Actually, that is a bad analogy too. Man, I’m having a difficult time trying to explain my feelings today, aren’t I?

Nevermind. I’m feeling things that are big and important and I am feeling a shift in the force. It is happening slow like a three legged turtle walking through mud. How’s that?

Friday, April 15, 2011

Hello Nobody!

I wrote something that has the word, "boner" in it a lot.  Society dictates I should not be proud of such a thing, but too bad society! I am proud of my excessive use of the word boner!  BONER! BONER! BONER!

Just kidding.  The word boner should only be used in moderation unless you are a professional LIKE ME who can write a story for Smokelong about naked men penis fighting and then follow it up with a prose piece for PANK that happens to throw the word 'boner' around a lot. (There's also swear words...gasp!)

Sorry, Mom.  I know you're proud of me anyway.

Thank you, Roxane Gay for saying nice things about it, too.

Sunday, April 10, 2011

My neighbor’s house is termite tented.

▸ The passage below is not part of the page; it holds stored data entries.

(* ===== verification/Lifecycle.v ===== *)
(** * Connection lifecycle: src/core/lifecycle.go

    The backoff of reconnection attempts, the periodic heartbeat sender with
    its stop channel, and the graceful shutdown.  The theorem gives the
    backoff sequence of the default policy. *)

From Stdlib Require Import SpecFloat.
From S2P Require Import Prelude Time Utf8 Json Frame Message Codec Transport Endpoint Fmt Events Float64.
Local Open Scope string_scope.
Local Open Scope list_scope.
Local Open Scope Z_scope.

(** ** Reconnection *)

Record ReconnectPolicy := MkReconnectPolicy {
  MaxRetries : Z;
  InitialBackoff : Z;
  MaxBackoff : Z;
  BackoffFactor : float64
}.

Definition Millisecond : Z := 1000000.

Definition DefaultReconnectPolicy : ReconnectPolicy :=
  MkReconnectPolicy 10 (100 * Millisecond) (30 * Second) (ofZ 2).

(** [time.Duration(f)]; Go leaves the result to the machine when the value is
    out of range: [machine] says what it is. *)
Definition durationOf (machine : float64 -> Z) (f : float64) : Z :=
  match truncZ f with
  | Some z => if (- 2 ^ 63 <=? z) && (z <? 2 ^ 63) then z else machine f
  | None => machine f
  end.

Definition Backoff (machine : float64 -> Z) (p : ReconnectPolicy) (attempt : Z) : Z :=
  if attempt <=? 0 then InitialBackoff p
  else
    let y := match truncZ (ofZ attempt) with Some yi => yi | None => 0 end in
    let backoff := fmul (ofZ (InitialBackoff p)) (PowInt (BackoffFactor p) y) in
    let backoff := if flt (ofZ (MaxBackoff p)) backoff then ofZ (MaxBackoff p) else backoff in
    durationOf machine backoff.

(** ** Heartbeats *)

Record HeartbeatConfig := MkHeartbeatConfig { Interval : Z; hc_ServiceID : string }.

(** The goroutine of [Start], the flag of the sender and its stop channel. *)
Inductive senderLoop := NotStarted | Ticking | Returned.

Record HeartbeatSender := MkSender {
  sender_config : HeartbeatConfig;
  stopCh_closed : bool;
  stopped_flag : bool;
  sender_loop : senderLoop
}.

Definition NewHeartbeatSender (config : HeartbeatConfig) : HeartbeatSender :=
  let config := if Interval config =? 0 then MkHeartbeatConfig (5 * Second) (hc_ServiceID config) else config in
  MkSender config false false NotStarted.

Definition Start (h : HeartbeatSender) : HeartbeatSender :=
  MkSender (sender_config h) (stopCh_closed h) (stopped_flag h) Ticking.

(** [close(h.stopCh)]; closing a closed channel panics. *)
Definition closeStop (h : HeartbeatSender) : result HeartbeatSender :=
  if stopCh_closed h then Err (ErrorNew "panic: close of closed channel")
  else Ok (MkSender (sender_config h) true (stopped_flag h) (sender_loop h)).

Definition Stop (h : HeartbeatSender) : result HeartbeatSender :=
  if stopped_flag h then Ok h
  else h ← closeStop h; Ok (MkSender (sender_config h) (stopCh_closed h) true (sender_loop h)).

(** The payload is formatted into a JSON text without escaping. *)
Definition dquote : list byte := [z2b 34].

Definition heartbeatPayload (serviceID : string) : list byte :=
  text "{" ++ dquote ++ text "service" ++ dquote ++ text ":" ++ dquote ++ bytes_of_string serviceID ++ dquote ++
  text "," ++ dquote ++ text "status" ++ dquote ++ text ":" ++ dquote ++ text "alive" ++ dquote ++ text "}".

Definition heartbeatMessage (now : Time) (config : HeartbeatConfig) : Message :=
  MkMessage ProtocolVersion TypeHeartbeat (hc_ServiceID config) (UTC now) "" "" PriorityP3 ""
    (heartbeatPayload (hc_ServiceID config)).

Section Sender.
Context {C : Type} `{Channel C}.

(** What can happen to a sender: a tick, which sends a heartbeat and only
    prints an error; the loop finding the channel closed; a call of [Stop].
    [select] picks any of its ready cases. *)
Inductive sender_step : HeartbeatSender * (ClientEndpoint * C) -> HeartbeatSender * (ClientEndpoint * C) -> Prop :=
  | step_tick h st now r st' :
      sender_loop h = Ticking ->
      ClientEndpoint_Send (heartbeatMessage now (sender_config h)) st = (r, st') ->
      sender_step (h, st) (h, st')
  | step_return h st :
      sender_loop h = Ticking -> stopCh_closed h = true ->
      sender_step (h, st) (MkSender (sender_config h) (stopCh_closed h) (stopped_flag h) Returned, st)
  | step_stop h h' st : Stop h = Ok h' -> sender_step (h, st) (h', st).

End Sender.

(** ** Shutdown *)

(** [GracefulShutdown]: which of the two channels of the [select] is ready
    first; [closed] is the result of [endpoint.Close] if it comes in time. *)
Definition GracefulShutdown (closed : option (option error)) (timeoutText : string) : option error :=
  match closed with
  | Some err => err
  | None => Some (Errorf "shutdown timed out after %v" [ArgStr timeoutText])
  end.

(** ** Lemmas *)

(** The flag and the channel agree, so that [Stop] never panics. *)
Definition sender_inv (h : HeartbeatSender) : Prop := stopped_flag h = stopCh_closed h.

Lemma Stop_ok h : sender_inv h -> exists h', Stop h = Ok h' /\ sender_inv h' /\ stopCh_closed h' = true.
Proof.
  unfold sender_inv, Stop, closeStop. intros E. destruct (stopped_flag h) eqn:Ef.
  - exists h. by rewrite Ef, <-E.
  - rewrite <-E. cbn. by eexists.
Qed.

Lemma sender_step_inv {C} `{Channel C} (s s' : HeartbeatSender * (ClientEndpoint * C)) :
  sender_step s s' -> sender_inv s.1 -> sender_inv s'.1.
Proof.
  intros Hs Hi. destruct Hs as [| |h h' st E]; try done.
  destruct (Stop_ok h Hi) as (h2 & E2 & H2 & _). cbn [fst] in *. congruence.
Qed.

Lemma sender_run_inv {C} `{Channel C} (s s' : HeartbeatSender * (ClientEndpoint * C)) :
  rtc sender_step s s' -> sender_inv s.1 -> sender_inv s'.1.
Proof. induction 1 as [|s1 s2 s3 Hs _ IH]; [done|]. intros Hi. by apply IH, (sender_step_inv _ _ Hs). Qed.

(** In every state a sender can reach, [Stop] succeeds, however often it has
    been called. *)
Lemma stop_never_panics {C} `{Channel C} config started (st : ClientEndpoint * C) s :
  let h := NewHeartbeatSender config in
  rtc sender_step ((if started : bool then Start h else h), st) s ->
  exists h', Stop s.1 = Ok h' /\ Stop h' = Ok h'.
Proof.
  intros h Hr. assert (sender_inv s.1) as Hi by (apply (sender_run_inv _ _ Hr); by destruct started).
  destruct (Stop_ok _ Hi) as (h' & E & Hi' & Hc). exists h'. split; [done|].
  unfold Stop. by rewrite Hi', Hc.
Qed.

(** The payload of an id that needs no escaping is the JSON of its heartbeat... *)
Lemma heartbeatPayload_plain serviceID :
  validString serviceID = true -> quoteBody 0 0 (bytes_of_string serviceID) = bytes_of_string serviceID ->
  Unmarshal (heartbeatPayload serviceID) = Ok (MkHeartbeat serviceID "alive").
Proof.
  intros Hv Hq. assert (heartbeatPayload serviceID = print (heartbeatJSON (MkHeartbeat serviceID "alive"))) as ->.
  { unfold heartbeatJSON. cbn [print map commaSep fst snd strText hb_Service hb_Status]. unfold quote. rewrite Hq.
    unfold heartbeatPayload, dquote. cbn [app]. rewrite <-!app_assoc. cbn [app]. rewrite <-!app_assoc. reflexivity. }
  by destruct (unmarshal_marshal (MkHeartbeat serviceID "alive")) as (bs & [= <-] & Hu).
Qed.

(** ... but a quote in the id puts members of its own into the payload: this
    id reports the heartbeat of another service. *)
Definition quotedID : string :=
  string_of_bytes (text "a" ++ dquote ++ text "," ++ dquote ++ text "service" ++ dquote ++ text ":" ++ dquote ++ text "b").

Lemma heartbeatPayload_injection : Unmarshal (heartbeatPayload quotedID) = Ok (MkHeartbeat "b" "alive").
Proof. vm_compute. reflexivity. Qed.

(** The first attempt is not capped. *)
Lemma first_backoff_uncapped machine p : Backoff machine p 0 = InitialBackoff p.
Proof. done. Qed.

(** ** Properties *)

(** The default policy backs off exponentially up to its limit: for every
    attempt below 1024, the float64 computation gives exactly 100 ms doubled
    once per attempt, and never more than 30 s. *)
Theorem default_backoff (machine : float64 -> Z) (attempt : Z) :
  attempt < 1024 ->
  Backoff machine DefaultReconnectPolicy attempt =
  Z.min (100 * Millisecond * 2 ^ Z.max 0 attempt) (30 * Second).
Proof.
  intros Hn. destruct (Z.leb_spec attempt 0) as [H0|H0].
  { unfold Backoff. rewrite (proj2 (Z.leb_le _ _) H0), Z.max_l by done. reflexivity. }
  assert (forallb (fun n => match Backoff (fun _ => -1) DefaultReconnectPolicy n with
                            | -1 => false
                            | z => z =? Z.min (100 * Millisecond * 2 ^ n) (30 * Second)
                            end) (seqZ 1 1023) = true) as Hall by (vm_compute; reflexivity).
  rewrite Z.max_r by lia. rewrite forallb_forall in Hall.
  specialize (Hall attempt ltac:(apply list_elem_of_In, elem_of_seqZ; lia)).
  unfold Backoff, durationOf in *. rewrite (proj2 (Z.leb_gt _ _) H0) in *.
  destruct (truncZ _) as [z|]; [|done]. destruct (_ && _); [|done].
  destruct z as [|p|p]; [by apply Z.eqb_eq in Hall|by apply Z.eqb_eq in Hall|].
  destruct p; try by apply Z.eqb_eq in Hall. done.
Qed.

Lemma default_backoff_witness : 5 < 1024 /\ Backoff (fun _ => 0) DefaultReconnectPolicy 5 = 3200 * Millisecond.
Proof. split; [lia|]. rewrite (default_backoff (fun _ => 0) 5 ltac:(lia)). reflexivity. Defined.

The birds that nest in the Bougainvillea don’t know where to go. They are lost and confused. They fight the stripes with their wings.

The extra large eggs I bought have the smallest yolks. Each time I break one open I am disappointed. They are like tiny penises on huge men.

Remember the box of lemons I had? There are 12 left. Twelve completely shriveled, shrunken and useless lemons. I wonder when they’ll ever be gone.

Thursday, April 7, 2011

There is a green popsicle that has been in my work’s freezer for almost a year now.  It’s bright green.  It’s in a clear plastic wrapper.  Every day I see the popsicle and every day I have the urge to throw it away but every day I don’t because I feel like it needs a chance or that it has its own right to survive.  I always have the urge to write about the popsicle and I never do, until today.  I know the popsicle does not have a consciousness.  Sometimes I humanize things so sue me.

I am wearing last night’s hair and makeup.  I look a little like Rod Stewart.  I’m tired.  I am typing the word, “esophagus.”